Please join me in reading a few stories about people who are leading powerful petitions. And meet a few of us who work at Change.org to help petition starters bring their campaigns to life:
Jerome is 17 years old and is a leader in the youth climate movement. Every week he protests outside the White House, and he’s even founded an organization focused on getting young people to vote. Last year, he started a petition for climate activist Greta Thunberg to be named Time’s Person of the Year — and he won! To Jerome, black history means fighting for a better tomorrow for all. Read about Jerome’s victory.
My colleague Rashawn has an amazing job. Right now, he’s empowering a community of tens of thousands of people who want to cut the cost of life-saving insulin. One by one, states like Illinois and Colorado are buckling under the public pressure to put price caps on insulin. Rashawn’s work is an incredible example of standing up for fairness in healthcare and beyond.
Rihanna started a petition to get better representation of the black community in emojis. She believes that #AfroHairMatters – and she has the support of almost 70,000 petition signers. Rihanna is making sure that everyone has the ability to see reflections of themselves online and in the world around them. Join Rihanna’s campaign.
Lindsay works at Change.org as the Director of Technical Recruiting. Her work ensures that diversity and inclusion are top of mind in the hiring process. Our recruiting team knows that our company is stronger when the people who work here come from diverse backgrounds. Lindsay and her team work with hiring managers on developing diverse pipelines and hiring processes that are fair and equitable.
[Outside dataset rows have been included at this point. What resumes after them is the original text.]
(** * Barnes-Hut: initial-condition generators, worker pool sizing and the
      simulation / presentation hand-off (src/src/utils.rs, src/src/main.rs,
      src/src/renderer.rs)

    Floating point: Rust's [f32] is IEEE 754 binary32, modelled with the
    Standard Library's executable IEEE specification [spec_float] at
    precision 24 and maximal exponent 128 (round to nearest, ties to even).
    The functions [f32::sqrt], [+], [*], [/] and [==] are IEEE correctly
    rounded and are embedded as such; [sin_cos], [cbrt] and [powf] come from
    the platform's libm and the random draws from the [fastrand] crate: these
    are not part of the repository and are kept abstract. *)

From Stdlib Require Import ZArith NArith List Lia Bool PeanoNat Permutation.
From Stdlib Require Import Floats.SpecFloat Sorting.Sorted.
Import ListNotations.
Open Scope Z_scope.

(** ** f32 arithmetic *)

Definition f32 := spec_float.

Definition f32_add (a b : f32) : f32 := SFadd 24 128 a b.
Definition f32_sub (a b : f32) : f32 := SFsub 24 128 a b.
Definition f32_mul (a b : f32) : f32 := SFmul 24 128 a b.
Definition f32_div (a b : f32) : f32 := SFdiv 24 128 a b.
Definition f32_sqrt (a : f32) : f32 := SFsqrt 24 128 a.
Definition f32_neg (a : f32) : f32 := SFopp a.
(** IEEE equality [==] ([-0.0 == 0.0], [NaN != NaN]) and [<]. *)
Definition f32_eqb (a b : f32) : bool := SFeqb a b.
Definition f32_ltb (a b : f32) : bool := SFltb a b.

(** An integer-valued literal or an [as f32] conversion of an integer:
    rounded to the nearest binary32. *)
Definition f32_of_Z (z : Z) : f32 := binary_normalize 24 128 z 0 false.
Definition f32_of_nat (n : nat) : f32 := f32_of_Z (Z.of_nat n).

Declare Scope f32_scope.
Delimit Scope f32_scope with f32.
Infix "+" := f32_add : f32_scope.
Infix "-" := f32_sub : f32_scope.
Infix "*" := f32_mul : f32_scope.
Infix "/" := f32_div : f32_scope.

Definition f32_zero : f32 := S754_zero false.
Definition f32_one : f32 := f32_of_Z 1.
(** [std::f32::consts::PI] = 0x40490FDB and [TAU] = 0x40C90FDB. *)
Definition PI : f32 := S754_finite false 13176795 (-22).
Definition TAU : f32 := S754_finite false 13176795 (-21).

(** [f32::total_cmp]: -0.0 < +0.0 and NaN above every number ([spec_float]
    has a single NaN, without sign). *)
Definition total_cmp (a b : f32) : comparison :=
  match a, b with
  | S754_nan, S754_nan => Eq
  | S754_nan, _ => Gt
  | _, S754_nan => Lt
  | S754_zero true, S754_zero false => Lt
  | S754_zero false, S754_zero true => Gt
  | _, _ => match SFcompare a b with Some c => c | None => Eq end
  end.

(** ** ultraviolet::Vec2 *)

Record Vec2 := mkVec2 { vx : f32; vy : f32 }.

Definition Vec2_zero : Vec2 := mkVec2 f32_zero f32_zero.
(** [v * s] and [v *= s]. *)
Definition vec_scale (v : Vec2) (s : f32) : Vec2 :=
  mkVec2 (vx v * s)%f32 (vy v * s)%f32.
Definition mag_sq (v : Vec2) : f32 := (vx v * vx v + vy v * vy v)%f32.
Definition mag (v : Vec2) : f32 := f32_sqrt (mag_sq v).
(** The derived [PartialEq]: componentwise [==]. *)
Definition vec_eqb (a b : Vec2) : bool :=
  f32_eqb (vx a) (vx b) && f32_eqb (vy a) (vy b).

(** ** Body *)

Record Body := mkBody { pos : Vec2; vel : Vec2; mass : f32; radius : f32 }.

(** Modelled from the spec: [Body::new] of src/body.rs, which is not among
    the repository's files: a body "constructed from (position, velocity,
    mass, radius)", each field stored as given. *)
Definition Body_new (p v : Vec2) (m r : f32) : Body := mkBody p v m r.

(** ** Sorting: [bodies.sort_by(|a, b| a.pos.mag_sq().total_cmp(&b.pos.mag_sq()))]

    [slice::sort_by] is a stable sort; every stable sort by a total preorder
    returns the same sequence, written here as insertion sort: an element is
    inserted after every element that does not compare greater. *)

Definition body_cmp (a b : Body) : comparison :=
  total_cmp (mag_sq (pos a)) (mag_sq (pos b)).

Fixpoint insert_body (b : Body) (l : list Body) : list Body :=
  match l with
  | [] => [b]
  | c :: r => match body_cmp b c with
              | Lt => b :: c :: r
              | _ => c :: insert_body b r
              end
  end.

Definition sort_bodies (l : list Body) : list Body :=
  fold_left (fun acc b => insert_body b acc) l [].

(** ** Indexing a [Vec]: [v[i]] panics out of range ([None]). *)

Fixpoint set_nth {A} (i : nat) (x : A) (l : list A) : list A :=
  match l, i with
  | [], _ => []
  | _ :: r, O => x :: r
  | y :: r, S j => y :: set_nth j x r
  end.

(** The velocity pass shared by both generators:
<<
    let mut mass = 0.0;
    for i in 0..n {
        mass += bodies[i].mass;
        if bodies[i].pos == Vec2::zero() { continue; }
        let v = (mass / bodies[i].pos.mag()).sqrt();
        bodies[i].vel *= v;
    }
>> *)
Fixpoint scale_velocities (idx : list nat) (acc : f32) (bodies : list Body)
  : option (list Body) :=
  match idx with
  | [] => Some bodies
  | i :: rest =>
      match nth_error bodies i with
      | None => None
      | Some b =>
          let acc' := (acc + mass b)%f32 in
          if vec_eqb (pos b) Vec2_zero then scale_velocities rest acc' bodies
          else
            let v := f32_sqrt (acc' / mag (pos b))%f32 in
            match nth_error bodies i with
            | None => None
            | Some b' =>
                scale_velocities rest acc'
                  (set_nth i (mkBody (pos b') (vec_scale (vel b') v)
                                     (mass b') (radius b')) bodies)
            end
      end
  end.

Section Generators.

(** The thread-local generator of the [fastrand] crate: [fastrand::seed]
    and [fastrand::f32]. *)
Context {Rng : Type} (fastrand_seed : Z -> Rng)
        (fastrand_f32 : Rng -> f32 * Rng).
(** libm: [f32::sin_cos] (returns [(sin, cos)]), [f32::cbrt], [f32::powf]. *)
Context (sin_cos : f32 -> f32 * f32) (cbrt : f32 -> f32)
        (powf : f32 -> f32 -> f32).

(** [while bodies.len() < n { ...; bodies.push(body); }]; the loop runs at
    most [n] times, which is the fuel. *)
Fixpoint fill (fuel n : nat) (satellite : Rng -> Body * Rng)
         (bodies : list Body) (rng : Rng) : list Body * Rng :=
  match fuel with
  | O => (bodies, rng)
  | S f =>
      if Nat.ltb (length bodies) n then
        let '(b, rng') := satellite rng in
        fill f n satellite (bodies ++ [b]) rng'
      else (bodies, rng)
  end.

(** One iteration of the loop of [black_hole_scenario]. *)
Definition black_hole_satellite (outer_radius : f32) (rng : Rng) : Body * Rng :=
  let '(fa, rng) := fastrand_f32 rng in
  let a := (fa * TAU)%f32 in
  let '(fb, rng) := fastrand_f32 rng in
  let b := (fb * PI)%f32 in
  let '(sin, cos) := sin_cos a in
  let '(sinb, _cosb) := sin_cos b in
  let p := vec_scale (mkVec2 (cos * sinb)%f32 (sin * sinb)%f32) outer_radius in
  let v := mkVec2 (f32_neg sin) cos in
  let m := f32_one in
  let r := cbrt m in
  (Body_new p v m r, rng).

(** [black_hole_scenario(n)]; [None] is a panic. The [println!] of the outer
    radius writes to stdout only and is left out. *)
Definition black_hole_scenario (n : nat) (rng0 : Rng) : option (list Body * Rng) :=
  let rng := fastrand_seed 0 in
  let inner_radius := f32_one in
  let outer_radius := (cbrt (f32_of_nat n) * inner_radius * f32_of_Z 10000)%f32 in
  let bodies : list Body := [] in
  let black_hole_density := f32_of_Z 400000000000000 in
  let m := (black_hole_density * powf inner_radius (f32_of_Z 3) * PI
            * f32_of_Z 4 / f32_of_Z 3)%f32 in
  let center := Body_new Vec2_zero Vec2_zero m inner_radius in
  let bodies := bodies ++ [center] in
  let '(bodies, rng) := fill n n (black_hole_satellite outer_radius) bodies rng in
  let bodies := sort_bodies bodies in
  match scale_velocities (seq 0 n) f32_zero bodies with
  | None => None
  | Some bodies => Some (bodies, rng)
  end.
Gene knows that the time for change is now. He’s rallying support to rename Alabama’s Edmund Pettus Bridge after the late Rep. John Lewis. The Selma, Alabama bridge is currently named for a former Confederate general turned U.S. Senator. Gene is fighting for a future where America’s hurtful past is no longer celebrated. Sign Gene’s petition
There are countless others changing the course of black history every single day. The fight for fairness, equality, and justice is brought to life by petition starters like Gene and Jerome, as well as my colleagues here at Change.org. Together, we will continue to make change that impacts underrepresented communities around the country — and the world.
Thank you for all that you do. Keep fighting. Keep changing.